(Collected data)
--- START ---

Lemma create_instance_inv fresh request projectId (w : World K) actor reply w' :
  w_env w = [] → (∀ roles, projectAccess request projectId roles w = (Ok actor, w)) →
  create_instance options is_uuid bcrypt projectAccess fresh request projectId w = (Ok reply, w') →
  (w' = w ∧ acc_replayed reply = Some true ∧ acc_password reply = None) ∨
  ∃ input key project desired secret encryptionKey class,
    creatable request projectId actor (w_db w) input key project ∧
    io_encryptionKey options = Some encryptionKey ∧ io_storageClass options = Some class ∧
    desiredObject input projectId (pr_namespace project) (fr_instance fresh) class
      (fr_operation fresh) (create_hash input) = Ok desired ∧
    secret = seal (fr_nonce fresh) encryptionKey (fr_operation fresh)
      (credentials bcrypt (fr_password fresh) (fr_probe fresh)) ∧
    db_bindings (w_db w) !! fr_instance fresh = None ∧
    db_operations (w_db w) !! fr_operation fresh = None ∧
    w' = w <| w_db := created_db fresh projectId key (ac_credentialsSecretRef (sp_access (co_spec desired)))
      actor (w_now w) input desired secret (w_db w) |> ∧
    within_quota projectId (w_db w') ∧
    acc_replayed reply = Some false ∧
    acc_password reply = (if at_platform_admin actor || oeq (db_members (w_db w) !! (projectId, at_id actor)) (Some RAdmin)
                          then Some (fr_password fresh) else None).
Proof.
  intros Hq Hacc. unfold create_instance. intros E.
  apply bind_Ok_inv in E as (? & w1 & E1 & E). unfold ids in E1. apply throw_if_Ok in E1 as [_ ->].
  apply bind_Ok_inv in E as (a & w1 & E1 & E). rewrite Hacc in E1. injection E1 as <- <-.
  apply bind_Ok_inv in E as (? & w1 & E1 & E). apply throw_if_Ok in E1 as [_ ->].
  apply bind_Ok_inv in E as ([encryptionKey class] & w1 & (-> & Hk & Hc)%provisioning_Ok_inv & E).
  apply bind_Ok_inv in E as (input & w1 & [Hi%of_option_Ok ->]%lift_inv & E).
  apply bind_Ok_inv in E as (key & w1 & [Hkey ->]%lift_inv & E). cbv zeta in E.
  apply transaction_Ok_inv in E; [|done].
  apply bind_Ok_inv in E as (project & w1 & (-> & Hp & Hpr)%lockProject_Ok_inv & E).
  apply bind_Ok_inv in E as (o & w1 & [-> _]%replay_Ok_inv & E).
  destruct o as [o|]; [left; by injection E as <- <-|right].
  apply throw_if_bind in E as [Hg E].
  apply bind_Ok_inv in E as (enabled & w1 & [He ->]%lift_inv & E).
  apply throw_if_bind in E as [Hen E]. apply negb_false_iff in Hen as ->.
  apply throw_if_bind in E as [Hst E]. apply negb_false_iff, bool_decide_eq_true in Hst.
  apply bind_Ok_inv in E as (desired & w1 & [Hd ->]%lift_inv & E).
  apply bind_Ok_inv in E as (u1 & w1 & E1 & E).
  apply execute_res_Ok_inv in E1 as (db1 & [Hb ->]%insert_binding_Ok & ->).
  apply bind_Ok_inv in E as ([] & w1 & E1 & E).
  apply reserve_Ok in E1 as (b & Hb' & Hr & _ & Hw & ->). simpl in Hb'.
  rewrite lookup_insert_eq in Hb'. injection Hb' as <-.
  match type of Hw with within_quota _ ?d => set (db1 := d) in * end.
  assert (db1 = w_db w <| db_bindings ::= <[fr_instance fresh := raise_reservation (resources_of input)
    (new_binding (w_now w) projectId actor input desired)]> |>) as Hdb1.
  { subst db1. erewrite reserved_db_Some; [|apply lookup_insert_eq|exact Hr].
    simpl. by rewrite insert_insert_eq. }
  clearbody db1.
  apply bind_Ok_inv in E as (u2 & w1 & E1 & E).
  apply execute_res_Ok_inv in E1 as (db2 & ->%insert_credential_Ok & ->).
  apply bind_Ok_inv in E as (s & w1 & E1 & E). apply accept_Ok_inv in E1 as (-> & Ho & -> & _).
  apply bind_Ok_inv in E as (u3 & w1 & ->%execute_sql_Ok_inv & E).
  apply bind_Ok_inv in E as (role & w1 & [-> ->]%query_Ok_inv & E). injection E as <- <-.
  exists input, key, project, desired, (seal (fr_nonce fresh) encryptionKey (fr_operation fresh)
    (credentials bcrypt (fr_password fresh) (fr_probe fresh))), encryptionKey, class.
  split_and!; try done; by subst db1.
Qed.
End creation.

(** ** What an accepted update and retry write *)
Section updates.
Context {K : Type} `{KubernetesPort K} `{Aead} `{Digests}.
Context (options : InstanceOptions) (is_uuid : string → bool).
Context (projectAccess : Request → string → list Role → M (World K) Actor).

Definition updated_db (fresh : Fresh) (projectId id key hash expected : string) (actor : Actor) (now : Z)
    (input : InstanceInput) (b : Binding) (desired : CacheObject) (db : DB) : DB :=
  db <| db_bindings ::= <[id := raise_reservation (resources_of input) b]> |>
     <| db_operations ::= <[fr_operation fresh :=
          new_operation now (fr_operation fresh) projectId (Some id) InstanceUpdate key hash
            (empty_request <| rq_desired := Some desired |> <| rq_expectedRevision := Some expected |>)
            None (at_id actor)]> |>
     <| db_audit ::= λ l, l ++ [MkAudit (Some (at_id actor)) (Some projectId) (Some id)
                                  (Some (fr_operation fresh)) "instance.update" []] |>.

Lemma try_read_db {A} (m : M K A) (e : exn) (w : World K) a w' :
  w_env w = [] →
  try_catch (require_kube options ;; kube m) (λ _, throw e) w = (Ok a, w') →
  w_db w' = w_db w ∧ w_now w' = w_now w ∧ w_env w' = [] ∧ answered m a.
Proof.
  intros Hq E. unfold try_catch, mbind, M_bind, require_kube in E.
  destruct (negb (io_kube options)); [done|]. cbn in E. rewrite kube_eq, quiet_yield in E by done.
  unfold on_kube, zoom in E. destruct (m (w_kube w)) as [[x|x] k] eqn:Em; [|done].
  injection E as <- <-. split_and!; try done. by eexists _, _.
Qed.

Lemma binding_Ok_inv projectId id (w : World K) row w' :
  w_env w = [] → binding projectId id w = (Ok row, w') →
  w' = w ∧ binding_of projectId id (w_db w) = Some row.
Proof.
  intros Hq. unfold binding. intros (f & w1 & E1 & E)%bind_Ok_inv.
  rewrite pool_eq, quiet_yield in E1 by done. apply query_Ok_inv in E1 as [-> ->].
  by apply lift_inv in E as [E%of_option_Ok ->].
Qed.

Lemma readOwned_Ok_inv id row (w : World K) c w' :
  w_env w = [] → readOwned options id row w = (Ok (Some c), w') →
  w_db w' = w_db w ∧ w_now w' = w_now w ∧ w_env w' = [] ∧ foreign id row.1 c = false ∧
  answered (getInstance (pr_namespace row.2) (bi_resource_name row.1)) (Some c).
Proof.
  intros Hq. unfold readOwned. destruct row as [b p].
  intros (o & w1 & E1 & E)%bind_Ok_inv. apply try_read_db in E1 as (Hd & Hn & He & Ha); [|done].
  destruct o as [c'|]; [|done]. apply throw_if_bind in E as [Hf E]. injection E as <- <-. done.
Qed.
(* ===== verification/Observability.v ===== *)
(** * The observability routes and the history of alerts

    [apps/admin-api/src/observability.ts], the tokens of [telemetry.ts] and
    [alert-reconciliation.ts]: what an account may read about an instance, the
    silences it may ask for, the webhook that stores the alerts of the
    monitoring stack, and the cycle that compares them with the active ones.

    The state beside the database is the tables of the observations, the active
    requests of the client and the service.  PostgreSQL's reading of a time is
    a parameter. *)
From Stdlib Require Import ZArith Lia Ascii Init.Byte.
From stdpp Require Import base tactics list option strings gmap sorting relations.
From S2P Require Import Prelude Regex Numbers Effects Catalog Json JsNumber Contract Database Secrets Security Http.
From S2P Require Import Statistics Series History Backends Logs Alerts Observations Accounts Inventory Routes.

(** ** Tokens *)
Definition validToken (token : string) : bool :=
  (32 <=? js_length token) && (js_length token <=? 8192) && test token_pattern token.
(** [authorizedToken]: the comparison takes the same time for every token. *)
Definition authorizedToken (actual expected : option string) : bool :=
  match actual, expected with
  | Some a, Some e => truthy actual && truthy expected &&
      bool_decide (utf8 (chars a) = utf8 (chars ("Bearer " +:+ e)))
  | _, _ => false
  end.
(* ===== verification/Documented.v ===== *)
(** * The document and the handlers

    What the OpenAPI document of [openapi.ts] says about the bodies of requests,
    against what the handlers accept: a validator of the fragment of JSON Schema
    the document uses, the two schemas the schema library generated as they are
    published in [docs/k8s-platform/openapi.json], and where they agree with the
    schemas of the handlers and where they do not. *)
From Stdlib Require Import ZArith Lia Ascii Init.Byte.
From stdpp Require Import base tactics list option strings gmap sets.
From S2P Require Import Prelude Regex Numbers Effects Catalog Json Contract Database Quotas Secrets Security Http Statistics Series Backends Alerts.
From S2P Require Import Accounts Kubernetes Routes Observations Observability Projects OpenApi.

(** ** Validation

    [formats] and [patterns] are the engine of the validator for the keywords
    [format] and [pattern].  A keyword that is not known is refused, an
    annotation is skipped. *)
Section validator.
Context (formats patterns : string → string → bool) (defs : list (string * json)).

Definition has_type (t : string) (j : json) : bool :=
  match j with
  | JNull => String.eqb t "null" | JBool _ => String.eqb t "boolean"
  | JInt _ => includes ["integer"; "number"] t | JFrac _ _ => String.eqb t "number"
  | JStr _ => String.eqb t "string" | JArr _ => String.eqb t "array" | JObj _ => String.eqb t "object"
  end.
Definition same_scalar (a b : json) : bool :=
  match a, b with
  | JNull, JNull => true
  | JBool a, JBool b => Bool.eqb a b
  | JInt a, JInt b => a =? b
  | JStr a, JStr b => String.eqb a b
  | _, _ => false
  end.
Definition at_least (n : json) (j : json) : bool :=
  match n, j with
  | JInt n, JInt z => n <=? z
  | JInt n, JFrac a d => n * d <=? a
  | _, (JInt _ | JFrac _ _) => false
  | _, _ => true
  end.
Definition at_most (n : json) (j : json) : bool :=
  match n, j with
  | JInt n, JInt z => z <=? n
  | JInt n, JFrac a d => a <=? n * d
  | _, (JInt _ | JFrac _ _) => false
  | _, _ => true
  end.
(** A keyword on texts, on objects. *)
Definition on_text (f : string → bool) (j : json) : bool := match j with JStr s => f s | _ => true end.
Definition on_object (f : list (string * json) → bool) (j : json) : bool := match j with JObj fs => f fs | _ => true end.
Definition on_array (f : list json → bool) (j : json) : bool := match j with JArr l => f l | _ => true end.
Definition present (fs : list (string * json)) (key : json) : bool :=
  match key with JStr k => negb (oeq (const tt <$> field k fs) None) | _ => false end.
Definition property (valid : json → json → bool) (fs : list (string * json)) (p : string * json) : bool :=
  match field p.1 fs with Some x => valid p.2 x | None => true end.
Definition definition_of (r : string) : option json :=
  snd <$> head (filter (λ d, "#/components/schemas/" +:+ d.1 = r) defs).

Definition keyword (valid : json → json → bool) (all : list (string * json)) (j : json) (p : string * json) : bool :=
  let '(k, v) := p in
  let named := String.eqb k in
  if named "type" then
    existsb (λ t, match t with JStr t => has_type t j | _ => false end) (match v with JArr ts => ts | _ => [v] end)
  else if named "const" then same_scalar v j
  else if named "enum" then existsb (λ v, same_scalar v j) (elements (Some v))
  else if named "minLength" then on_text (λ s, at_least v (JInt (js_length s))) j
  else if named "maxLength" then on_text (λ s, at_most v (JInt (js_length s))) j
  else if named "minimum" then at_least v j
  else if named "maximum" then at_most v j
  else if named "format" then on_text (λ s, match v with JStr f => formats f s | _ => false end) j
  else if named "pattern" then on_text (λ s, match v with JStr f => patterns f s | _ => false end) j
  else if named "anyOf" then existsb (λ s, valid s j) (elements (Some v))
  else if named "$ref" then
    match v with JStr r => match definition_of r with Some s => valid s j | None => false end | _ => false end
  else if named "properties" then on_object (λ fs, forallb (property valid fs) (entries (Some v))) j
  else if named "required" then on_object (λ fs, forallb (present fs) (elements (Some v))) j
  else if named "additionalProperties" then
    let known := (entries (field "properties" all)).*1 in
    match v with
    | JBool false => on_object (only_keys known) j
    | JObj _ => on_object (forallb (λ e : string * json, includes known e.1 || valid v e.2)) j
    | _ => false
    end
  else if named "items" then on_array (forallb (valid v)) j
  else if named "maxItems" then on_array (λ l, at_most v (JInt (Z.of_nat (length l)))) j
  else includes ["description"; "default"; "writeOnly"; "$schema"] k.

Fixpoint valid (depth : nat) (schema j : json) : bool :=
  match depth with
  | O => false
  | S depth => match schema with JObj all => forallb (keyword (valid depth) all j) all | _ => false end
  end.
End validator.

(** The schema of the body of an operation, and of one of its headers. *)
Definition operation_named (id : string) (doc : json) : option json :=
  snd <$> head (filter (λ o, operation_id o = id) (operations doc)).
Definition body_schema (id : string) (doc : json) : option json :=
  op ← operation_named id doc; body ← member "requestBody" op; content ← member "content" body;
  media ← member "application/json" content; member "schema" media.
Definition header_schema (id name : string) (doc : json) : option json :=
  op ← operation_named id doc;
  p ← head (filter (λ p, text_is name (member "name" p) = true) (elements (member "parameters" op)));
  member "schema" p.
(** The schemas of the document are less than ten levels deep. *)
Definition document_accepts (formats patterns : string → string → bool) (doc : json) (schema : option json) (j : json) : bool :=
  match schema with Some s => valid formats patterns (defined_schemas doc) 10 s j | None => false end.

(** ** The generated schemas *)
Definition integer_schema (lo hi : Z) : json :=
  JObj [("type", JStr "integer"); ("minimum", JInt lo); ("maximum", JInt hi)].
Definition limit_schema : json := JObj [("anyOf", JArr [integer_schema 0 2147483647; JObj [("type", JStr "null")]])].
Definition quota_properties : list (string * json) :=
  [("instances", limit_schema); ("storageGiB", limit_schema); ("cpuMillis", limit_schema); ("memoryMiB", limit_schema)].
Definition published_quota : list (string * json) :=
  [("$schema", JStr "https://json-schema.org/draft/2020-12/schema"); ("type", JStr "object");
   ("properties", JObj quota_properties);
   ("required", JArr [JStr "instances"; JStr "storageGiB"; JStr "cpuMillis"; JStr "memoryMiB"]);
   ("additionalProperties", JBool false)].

--- END ---

Task statement
Repeat the entries verbatim through the line with "(w' = w ∧ acc_replayed".

Answer for this exercise
Lemma create_instance_inv fresh request projectId (w : World K) actor reply w' :
  w_env w = [] → (∀ roles, projectAccess request projectId roles w = (Ok actor, w)) →
  create_instance options is_uuid bcrypt projectAccess fresh request projectId w = (Ok reply, w') →
  (w' = w ∧ acc_replayed reply = Some true ∧ acc_password reply = None) ∨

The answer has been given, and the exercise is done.